Aleotti ci spiega perché la farmaceutica italiana può arrivare lontano

Giuseppe De Filippi

Ieri Menarini ha acquisito per 677 milioni di dollari la società americana Stemline. Numeri e opportunità di un settore rifugio

Roma. “Li abbiamo studiati per mesi, pensando a una licenza di prodotto, poi siamo passati a un piano più deciso e ambizioso”, Lucia Aleotti ci racconta con entusiasmo l’ultima operazione della Menarini, l’azienda farmaceutica di cui è socia di riferimento e consigliere di amministrazione assieme a suo fratello Alberto Giovanni. E’ stata completata l’acquisizione, nella piena trasparenza di un’operazione condotta sul Nasdaq di New York, dell’americana Stemline Therapeutics. “Il nostro Ceo Elcin Barker Elgun conosce bene il settore farmaceutico degli Stati Uniti, dove ha lavorato per anni, conosce le aziende locali e ci ha indirizzato verso una società con una squadra solida e che è anche adatta per la nostra entrata nel mercato americano”. E’ di 677 milioni di dollari l’esborso massimo, che riconoscerà anche un dollaro per azione al momento della prima vendita dell’Elzonris, il prodotto di punta dell’azienda appena acquisita, sul mercato europeo, dopo l’approvazione delle autorità comunitarie. “E’ un biofarmaco, quindi sul fronte più promettente dello sviluppo della farmaceutica – dice Aleotti – e ha già dato ottimi risultati per il trattamento di un raro tumore del sangue ma sono in corso sperimentazioni avanzate per testarne la validità anche nel contrasto di altre forme tumorali. Si lavora come sempre in questi casi, partendo dal gruppo di pazienti direttamente interessati e poi verificando altre possibili applicazioni. Nella piena sicurezza garantita dai protocolli e con i tempi necessari. In più è un farmaco che si integra con la nostra produzione e con la nostra ricerca proiettata verso l’innovazione nel campo dei biofarmaci”. Ma è il debutto negli USA? “Avevamo una presenza ma nella diagnostica, sempre nel campo delle neoplasie, attraverso una licenza acquistata da Johnson & Johnson e poi accoppiata ad altri nostri prodotti sviluppati in Italia. Questo è il primo acquisto diretto di un’azienda con capacità produttiva in America ed è un passo importante”.

 

Si va dritti contro il racconto dell’Italia colonizzata dall’estero e privata dei suoi gioielli produttivi, ma Lucia Aleotti non ci dà il tempo di sollevare polemiche un po’ stupidotte e già, appunto, smontate con la forza dei fatti, e passa a ricordare come siano stati angoscianti ma fecondi di lavoro i giorni del lockdown, nei quali si è completato il piano per acquisire Stemline e si è dato il via a un grande investimento a Firenze, 150 milioni per un nuovo polo produttivo, anche in questo caso per farmaci di tipo innovativo. “Scelta fatta col cuore – ricorda – senza guardare solo a dati sui costi produttivi e sul costo del lavoro, e scelta di cui siamo convinti perché in Italia c’è una grande forza nella straordinaria qualità delle persone con cui lavoreremo, un capitale di capacità e di conoscenze, e c’è la possibilità di avere rapporti con strutture ospedaliere per sperimentazioni cliniche al massimo livello.

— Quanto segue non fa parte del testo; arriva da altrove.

(** C2: a whole session does what its specification says: for every sequence of
    statements after a login that the specification has an answer for, the gateway
    gives the replies of the specification one by one and ends in a state with its
    meaning. *)
Theorem run_refines `{!ResultsFit (T := T)} sqls t pid replies a :
  spec_run config sqls (abs pid (new_session t)) = Some (replies, a) ->
  exists outs c' s',
    run config sqls {| client_session := Some (new_session t); client_pid := pid |} = (outs, c')
    /\ view <$> outs = Some <$> replies
    /\ client_session c' = Some s' /\ abs (client_pid c') s' = a.
Proof.
  set (c := {| client_pid := pid |}).
  assert (Hc : cursors_ok c) by (intros s [= <-]; apply map_Forall_empty).
  change pid with (client_pid c). set (s := new_session t).
  assert (Hs : client_session c = Some s) by done. clearbody c s. clear t pid.
  revert c s replies Hc Hs. induction sqls as [|sql sqls IH]; intros c s replies Hc Hs; cbn.
  { intros [= <- <-]. eexists _, _, _. by split_and!. }
  intros ([r a1] & E1 & ([rs a2] & E2 & [= <- <-])%bind_Some)%bind_Some.
  destruct (statement_agrees sql c s r a1 Hs (Hc _ Hs) E1) as (o & c1 & s1 & E & Hv & Hs1 & <-).
  pose proof (statement_keeps config sql _ _ _ E Hc) as Hc1.
  destruct (IH c1 s1 rs Hc1 Hs1 E2) as (outs & c' & s' & Er & Hvs & Hs' & Ha).
  rewrite E, Er. eexists _, _, _. split_and!; [reflexivity| |done..]. cbn. by rewrite Hv, Hvs.
Qed.
(** Where the specification has an answer: everywhere that the transport and the
    translation return and the counts of FETCH and MOVE fit. *)
Lemma spec_statement_defined sql plan a :
  match detect sql with
  | Some mp => forall rows a, is_Some (spec_catalog mp rows a)
  | None => classify_statement sql = Ok plan
  end ->
  (forall q t, returns (execute q t).1) ->
  (forall q, returns (translate_client_sql config q)) ->
  (forall d, plan = Cursor (PlanDeclare d) -> exists p, classify_statement (declare_query d) = Ok p) ->
  (forall p cur, plan = Cursor (PlanFetch p) \/ plan = Cursor (PlanMove p) ->
     spec_cursors a !! position_name p = Some cur ->
     direction_fitsb (spec_position cur) (position_direction p) = true) ->
  is_Some (spec_statement config sql a).
Proof.
  intros Hcl Hx Htr Hdecl Hfit. unfold spec_statement.
  assert (Hask : forall q k, (forall o t, is_Some (k o (with_backend t a))) -> is_Some (spec_ask q a k)).
  { intros q k Hk. unfold spec_ask. specialize (Hx q (spec_backend a)).
    by destruct (execute _ _) as [[o|e| |] t]. }
  destruct (detect sql) as [mp|].
  { unfold spec_metadata. case_match; [|done]. apply Hask. intros o t.
    assert (Hr : is_Some (match catalog_rows o with
                          | None => Some (Failed (lit "XX000"), with_backend t a)
                          | Some rows => spec_catalog mp rows (with_backend t a)
                          end)).
    { case_match; [|done]. apply Hcl. }
    by destruct mp. }
  rewrite Hcl.
  assert (Hclient : forall q k, (forall o t, is_Some (k o (with_backend t a))) ->
                      is_Some (spec_ask_client config q a k)).
  { intros q k Hk. unfold spec_ask_client. specialize (Htr q).
    destruct (translate_client_sql config q); eauto; done. }
  assert (Hmove : forall p answer, (plan = Cursor (PlanFetch p) \/ plan = Cursor (PlanMove p)) ->
                    is_Some (spec_move_cursor p a answer)).
  { intros p answer Hp. unfold spec_move_cursor.
    destruct (spec_cursors a !! _) as [cur|] eqn:E; [|done]. rewrite (Hfit p cur) by done.
    case_match; [done|]. by case_match. }
  destruct plan as [command policy| |schema| | | | | | |[d|p|p|[name|]]| |];
    cbn [spec_plan spec_cursor_plan]; try done; eauto.
  - unfold spec_declare. destruct (Hdecl d) as [p ->]; [done|].
    do 2 (case_match; [done|]). apply Hclient. intros o t. by case_match.
  - by case_match.
Qed.
End refinement.
(* ===== verification/Returns.v ===== *)
(** * What comes back to the client

    A statement, a Describe or an Execute of a connection ends with an answer or an
    error whenever Exasol, the transpiler and the libraries do: every panic and every
    loop that does not end has one of the causes named here.  A panic needs an
    arithmetic overflow that a build with overflow checks finds ([sql_overflows]), or
    a placeholder with a huge number ([huge_placeholder]); the only loop that does not
    end is the one of the count [i64::MIN] in a build without overflow checks. *)

From S2P Require Import Prelude RustStr RustInt Regex Arrow Plan Config Exasol Cursor.
From S2P Require Import CursorSpec CursorTheorems Policy PolicyTheorems MetadataQueries.
From S2P Require Import Translator Metadata Responses Params ExasolSession Session.
From S2P Require Import SessionTheorems Protocol ProtocolTheorems Connections.
#[local] Open Scope nat_scope.

(** ** Outcomes *)

(** An answer or an error; a panic only where [bad], and no return only where [stuck]. *)
Definition settles {E A} (bad stuck : Prop) (o : outcome E A) : Prop :=
  match o with
  | Ok _ | Err _ => True
  | Panic => bad
  | OutOfFuel => stuck
  end.

(** Found by a build with overflow checks. *)
Definition checked `{BuildProfile} (P : Prop) : Prop := overflow_checks = true /\ P.

(** A computation that settles in every state. *)
Definition ends {S E A} (bad stuck : Prop) (m : stateful S E A) : Prop :=
  forall s, settles bad stuck (m s).1.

E poi dove e in cosa dovremmo investire? Cosa c’è meglio della farmaceutica? Un’industria che sta vivendo una trasformazione, una svolta di cui siamo responsabili specialmente noi italiani, e che in Italia fa 33 miliardi di prodotto all’anno, con il 70% rivolto all’export. E guardi che non siamo bravi solo noi, ce ne sono tanti altri, che a volte sfuggono all’occhio degli analist”. L’entusiasmo necessita la richiesta di un chiarimento, perché non sono frequenti i racconti così ottimistici. “Be’ ora le cose sono abbastanza ben impostate ma siamo stati martoriati per anni come settore, e ancora adesso temiamo di perdere da un minuto all’altro i risultati ottenuti nei rapporti con lo stato, con la pa, con la regolazione”. Proviamo a chiedere quando e come è avvenuto il miracolo e la risposta è semplice. Il quando è in anni tra il 2013 e il 2015 e la ricetta “sta tutta nell’aver dato un po’ di stabilità al settore, grazie alla quale si è creato un ambiente favorevole a ricerca, sviluppo e crescita”. Da tenere a mente per fare bella figura in tempi di stati generali.